Se non è lecito aspettarsi che una legge di bilancio li risolva – ci vuole tempo per consolidare un percorso di crescita dopo decenni di declino – almeno una strada verso il nostro futuro avrebbe potuto essere tracciata.

 

 

E questo per affrontare la crisi demografica; per dare maggiore stabilità al futuro dei giovani ed evitare che, già ridotti di numero, se ne vadano dal Paese; per consentire alle donne di acquisire, attraverso un lavoro dignitoso che ne rispetti e valorizzi le competenze, una vera indipendenza economica, e con essa una maggiore sicurezza; per disegnare una chiara strategia industriale che incentivi le imprese a innovare per accrescere la produttività e con essa i salari; per aiutare il Paese a collocarsi in modo adeguato nel nuovo mondo dell’intelligenza artificiale.
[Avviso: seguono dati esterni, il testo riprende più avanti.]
#[export] Instance handler_service : Service syscall_handler.
Proof.
  intros i c s v HO Hclk. unfold syscall_handler. eapply wp_step; [done|]. cbn beta.
  rewrite (on_active _ _ _ _ HO), bool_decide_false by done. eapply wp_step; [done|]. cbn beta.
  eapply wp_step; [by eapply active_pcb_ok|]. cbn beta. set (id := s32 _).
  assert (∃ u, (if id <=? 0 then is_user_mode else ret 0) s = Ok u s) as [u Hu].
  { destruct (id <=? 0); [|by eexists]. eexists. by eapply is_user_mode_ok. }
  eapply wp_step; [exact Hu|]. cbn beta.
  destruct ((id <=? 0) && is_true u).
  { match goal with |- wp (upd_active ?f ;; upd_active ?g ;; _) _ _ _ =>
      pose proof (On_upd i c (f c) s v HO ltac:(done)) as HO1;
      pose proof (On_upd i (f c) (g (f c)) _ v HO1 ltac:(done)) as HO2 end.
    eapply wp_step; [apply (upd_active_ok i c); apply HO|]. cbn beta.
    eapply wp_step; [by eapply upd_active_ok; [|apply (on_pcb _ _ _ _ HO1)]; apply HO|]. cbn beta.
    eapply (pass_up_service _ i _ _ v); [exact HO2|by eapply clock_ok_mem]. }
  repeat (destruct (_ =? _); [by eapply service|]).
  eapply wp_step; [done|]. cbn beta. eapply (pass_up_service _ i c _ v); [|by eapply clock_ok_mem].
  destruct HO. split; try done. by eapply Inv_ext.
Qed.
End services.
(* ===== verification/Exception.v ===== *)
(** * Exceptions and interrupts: [phase2/src/exception.c]

    The handler the processor jumps to on every exception.  It accounts for the
    time the interrupted process has used, saves its state in its PCB, serves
    the interrupt, the system call or the trap and lets the scheduler choose
    who runs next: like [schedule], it never returns. *)

From Stdlib Require Import ZArith Lia String.
From stdpp Require Import base tactics option numbers gmap list fin vector relations.
From S2P Require Import Prelude ListHead Machine Kernel View Pcb Asl Scheduler Invariant Process Dispatch Semaphores Contract Syscall.

Open Scope string_scope.
Open Scope list_scope.
Open Scope Z_scope.

Section operations.
Context `{Umps}.

(** [while (val > 1 && device_n < N_DEV_PER_IL)] *)
Fixpoint find_device_loop (fuel : nat) (device_n val : Z) : KM Z :=
  match fuel with
  | O => no_fuel
  | S f =>
      if (1 <? val) && (device_n <? N_DEV_PER_IL)
      then find_device_loop f (device_n + 1) (Z.shiftr val 1)
      else ret device_n
  end.

Definition find_device_number (bitmap : Z) : KM Z :=
  val <- read_word bitmap ;;
  find_device_loop (S (Z.to_nat N_DEV_PER_IL)) 0 val.

Definition interrupt_ipi : KM scheduler_control_t := preserve.

Definition interrupt_local_timer : KM scheduler_control_t := reset_local_timer ;; reschedule.

(** [while ( *get_timer_semaphore() != 1) V(get_timer_semaphore())] *)
Fixpoint timer_loop (fuel : nat) : KM unit :=
  match fuel with
  | O => no_fuel
  | S f =>
      v <- read_int get_timer_semaphore ;;
      if negb (v =? 1) then V get_timer_semaphore ;; timer_loop f else ret tt
  end.
(** ** Calls that the nucleus hands to the support level *)

(** The nucleus does not serve the call: the number is of the support level
    (positive), of no service, or the caller is in user mode; or an argument
    is wrong, which includes a device that somebody waits for already. *)
Inductive handed_up s v st : Prop :=
| up_positive : 0 < s32 (reg_a0 st) -> handed_up s v st
| up_user_mode : Z.testbit (status st) 3 = true -> handed_up s v st
| up_unknown : s32 (reg_a0 st) = 0 ∨ s32 (reg_a0 st) < YIELD -> handed_up s v st
| up_create : s32 (reg_a0 st) = CREATEPROCESS ->
    reg_a1 st = 0 ∨ (reg_a2 st ≠ 0 ∧ reg_a2 st ≠ 1) -> handed_up s v st
| up_terminate : s32 (reg_a0 st) = TERMPROCESS ->
    reg_a1 st = 0 ∨ (∀ p d, pcb_table s !! p = Some d -> p_pid d ≠ reg_a1 st) -> handed_up s v st
| up_semaphore : s32 (reg_a0 st) = PASSEREN ∨ s32 (reg_a0 st) = VERHOGEN ->
    reg_a1 st = 0 -> handed_up s v st
| up_device : s32 (reg_a0 st) = DOIO -> reg_a1 st = 0 -> handed_up s v st
| up_busy line dev w : s32 (reg_a0 st) = DOIO -> is_subdevice line dev w ->
    reg_a1 st = command_addr line dev w ->
    is_Some (blocked s v !! semaphores (sem_index line dev w)) -> handed_up s v st
| up_pid : s32 (reg_a0 st) = GETPROCESSID -> reg_a1 st ≠ 0 -> reg_a1 st ≠ 1 -> handed_up s v st.
(** Process 19 running with registers and PCB fields of our choice, and the
    machine around it in a state of our choice. *)
Definition staged (f : pcb_t -> pcb_t) (ss : gmap Z state_t) (su : gmap Z support_t) (m : gmap Z Z)
    (cause : Z) (s : kernel) : kernel :=
  set_cpu_cause cause (set_saved_states ss (set_supports su (set_mem m
    (match pcb_table s !! 19%nat with
     | Some c => set_pcb_table (<[19%nat := f c]> (pcb_table s)) s
     | None => s
     end)))).

Definition trial f ss su m cause : kernel := staged f ss su m cause booted_two.
Lemma itoa_magnitude_guarded base wrote i : printf_base base -> - 2 ^ 31 <= i < 2 ^ 31 ->
  keeps (itoa_magnitude w base wrote i).
Proof.
  intros Hb Hi t Ht. pose proof (printf_base_range base Hb) as Hbr. unfold itoa_magnitude.
  eapply wp_step; [apply digits_loop_spec; simpl; lia|]. rewrite Z.add_0_l.
  revert t Ht. apply keeps_bind.
  2: { intros n. apply keeps_bind; [by apply keeps_writer | intros; apply keeps_ret]. }
  destruct (Z.eqb_spec i 0) as [->|Hi0]; cbn [negb].
  { apply keeps_bind; [by apply keeps_writer | intros; apply keeps_ret]. }
  destruct (itoa_loop_start base i Hb Hi Hi0) as (H1 & -> & H3 & H4).
  pose proof (u32_range i). apply itoa_loop_guarded; unfold itoa_fuel; try done; try lia.
  intros k' Hk'. rewrite Hk', Nat.sub_succ, Nat.sub_0_r. done.
Qed.

Lemma itoa_guarded i base : printf_base base -> - 2 ^ 31 <= i < 2 ^ 31 -> keeps (__itoa w i base).
Proof.
  intros Hb Hi. unfold __itoa. destruct (_ && _); [|by apply itoa_magnitude_guarded].
  apply keeps_bind; [by apply keeps_writer|]. intros n. apply itoa_magnitude_guarded; [done|].
  apply s32_range.
Qed.

Lemma keeps_conversion (m : PM T Z) (rest : list va) : keeps m ->
  ∀ t, I t -> wp (n <- m ;; ret (n, rest)) (fun r t' => I t' ∧ r.2 = rest) never t.
Proof. intros Hm t Ht. apply wp_bind. eapply wp_mono; [by apply Hm| |done]. intros n t' Ht'. by apply wp_ret. Qed.

Lemma convert_guarded k varg rest t : arg_ok k varg = Some rest -> I t ->
  wp (convert w k varg) (fun r t' => I t' ∧ r.2 = rest) never t.
Proof.
  unfold arg_ok, convert. intros Ha Ht.
  destruct (decide (k = "s"%char)).
  { destruct varg as [|[z|s0] r]; try done. destruct (Z.ltb_spec (len_of s0) (2 ^ 31)); [|done].
    injection Ha as <-. cbn [va_str]. eapply wp_step; [done|]. cbn [fst snd].
    apply keeps_conversion; [by apply keeps_writer | done]. }
  assert (∀ (f : Z -> PM T Z), (∀ z, keeps (f z)) ->
    ∀ (Hk : k = "c"%char \/ k = "d"%char \/ k = "p"%char \/ k = "b"%char),
    wp (a <- va_int varg ;; n <- f a.1 ;; ret (n, a.2)) (fun r t' => I t' ∧ r.2 = rest) never t) as Hint.
  { intros f Hf Hk. rewrite decide_True in Ha by done.
    destruct varg as [|[z|s0] r]; try done. injection Ha as <-. cbn [va_int].
    eapply wp_step; [done|]. cbn [fst snd]. by apply keeps_conversion. }
  destruct (decide (k = "c"%char)).
  { apply (Hint (fun z => w [chr z] 1)); [by intros; apply keeps_writer | auto]. }
  destruct (decide (k = "d"%char)).
  { apply (Hint (fun z => __itoa w (s32 z) 10)); [| auto].
    intros z. apply itoa_guarded; [by left | apply s32_range]. }
  destruct (decide (k = "p"%char)).
  { rewrite decide_True in Ha by auto. destruct varg as [|[z|s0] r]; try done. injection Ha as <-.
    cbn [va_int]. eapply wp_step; [done|]. cbn [fst snd].
    destruct (u32 z =? 0); cbn [negb]; [apply keeps_conversion; [by apply keeps_writer | done]|].
    apply wp_bind. eapply wp_mono; [by apply (keeps_writer (lit "0x") 2)| |done]. intros m t' Ht'.
    apply wp_bind. eapply wp_mono; [apply itoa_guarded; [by right | apply s32_range | done]| |done].
    intros m' t'' Ht''. by apply wp_ret. }
  destruct (decide (k = "b"%char)).
  { apply (Hint (fun z => __bin w (s32 z))); [| auto].
    intros z. apply keeps_bind; [by apply keeps_writer | intros; apply keeps_ret]. }
  rewrite decide_False in Ha by naive_solver.
  destruct (decide (k = NUL)); [done|]. injection Ha as <-.
  destruct (decide (k = "%"%char)); (apply keeps_conversion; [by apply keeps_writer | done]).
Qed.

Lemma finish_guarded b wr : keeps (finish w b wr).
Proof.
  destruct b; [apply keeps_ret|]. apply keeps_bind; [by apply keeps_writer | intros; apply keeps_ret].
Qed.

Lemma printf_loop_guarded fmt : ∀ varg wr t, format_ok fmt varg = true -> I t ->
  wp (printf_loop w fmt varg wr) (fun _ t' => I t') never t.
Proof.
  induction fmt as [fmt IH] using (induction_ltof1 _ length). unfold ltof in IH.
  intros varg wr t Hf Ht. destruct fmt as [|c rest]; cbn [printf_loop format_ok] in *; [done|].
  destruct (decide (c = NUL)); [done|]. destruct (decide (c = "%"%char)).
  - destruct rest as [|k rest]; [done|]. cbn [hd].
    destruct (arg_ok k varg) as [varg'|] eqn:Ha; [|done].
    apply wp_bind. eapply wp_mono; [by eapply convert_guarded| |done].
    intros r t' [Ht' <-]. destruct (r.1 =? 0); [by apply finish_guarded|].
    destruct (decide (k = NUL)) as [->|]; [by vm_compute in Ha|].
    apply IH; [simpl; lia | done | done].
  - apply wp_bind. eapply wp_mono; [by apply (keeps_writer [c] 1)| |done].
    intros r t' Ht'. destruct (r =? 0); [by apply finish_guarded|].
    apply IH; [simpl; lia | done | done].
Qed.
End guarded.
Non è questo il percorso che si intravvede nella nuova legge di bilancio. Come fa, per esempio, il Ministro dell’Economia Giancarlo Giorgetti, che della crisi demografica dovrebbe essere ben consapevole, a dire candidamente: «È inutile girarci intorno: senza il secondo pilastro (ossia i fondi pensione), la previdenza sociale del lontano futuro non sarà assolutamente in grado di garantire delle pensioni dignitose»?. Bravo! Perché però non andare a monte del problema e dire, altrettanto chiaramente, che senza un lavoro buono e ben remunerato è illusorio pensare di poter avere buone pensioni? Che, soprattutto i giovani, con i lavori precari e poco pagati non riusciranno a risparmiare per la pensione integrativa?

Che il trasferimento del Tfr in base alla clausola del silenzio assenso può solo parzialmente sopperire e soltanto se le persone sono correttamente informate e consapevoli della scelta loro offerta? Come non ricordare al Ministro che questa del lavoro e dell’inadeguatezza delle retribuzioni è, insieme alla demografia, la vera emergenza strutturale del Paese?

 

 

Nel complesso, quindi, una manovra «incompiuta», di qualità limitata, anche dopo l’intervento del Quirinale. Una manovra con una forte dose di populismo (la questione delle riserve auree, «oro del popolo», e quella del prelievo una tantum sulle banche e assicurazioni che avrebbe dovuto essere adeguatamente preparato e meglio congegnato); e lo stillicidio di riduzioni e piccoli inasprimenti di imposte che, insieme ai bonus, complicano ulteriormente gli effetti redistributivi di un sistema fiscale già eccessivamente complesso; qualche incentivo fiscale per gli investimenti delle imprese ma senza una vera politica industriale.

E una modesta stretta sui pensionamenti anticipati, ma per fortuna senza l’abolizione del meccanismo di automatico adeguamento dell’età di uscita all’aspettativa di vita. Infine, anche qualche punta di esplicita cattiveria, come l’abolizione dell’opzione donna, una facoltà di pensionamento anticipato loro riservato e peraltro interamente a loro carico. O anche la riduzione dei fondi per la coesione sociale.

Senza naturalmente dimenticare l’immancabile ciliegina sulla torta dell’ennesimo condono fiscale.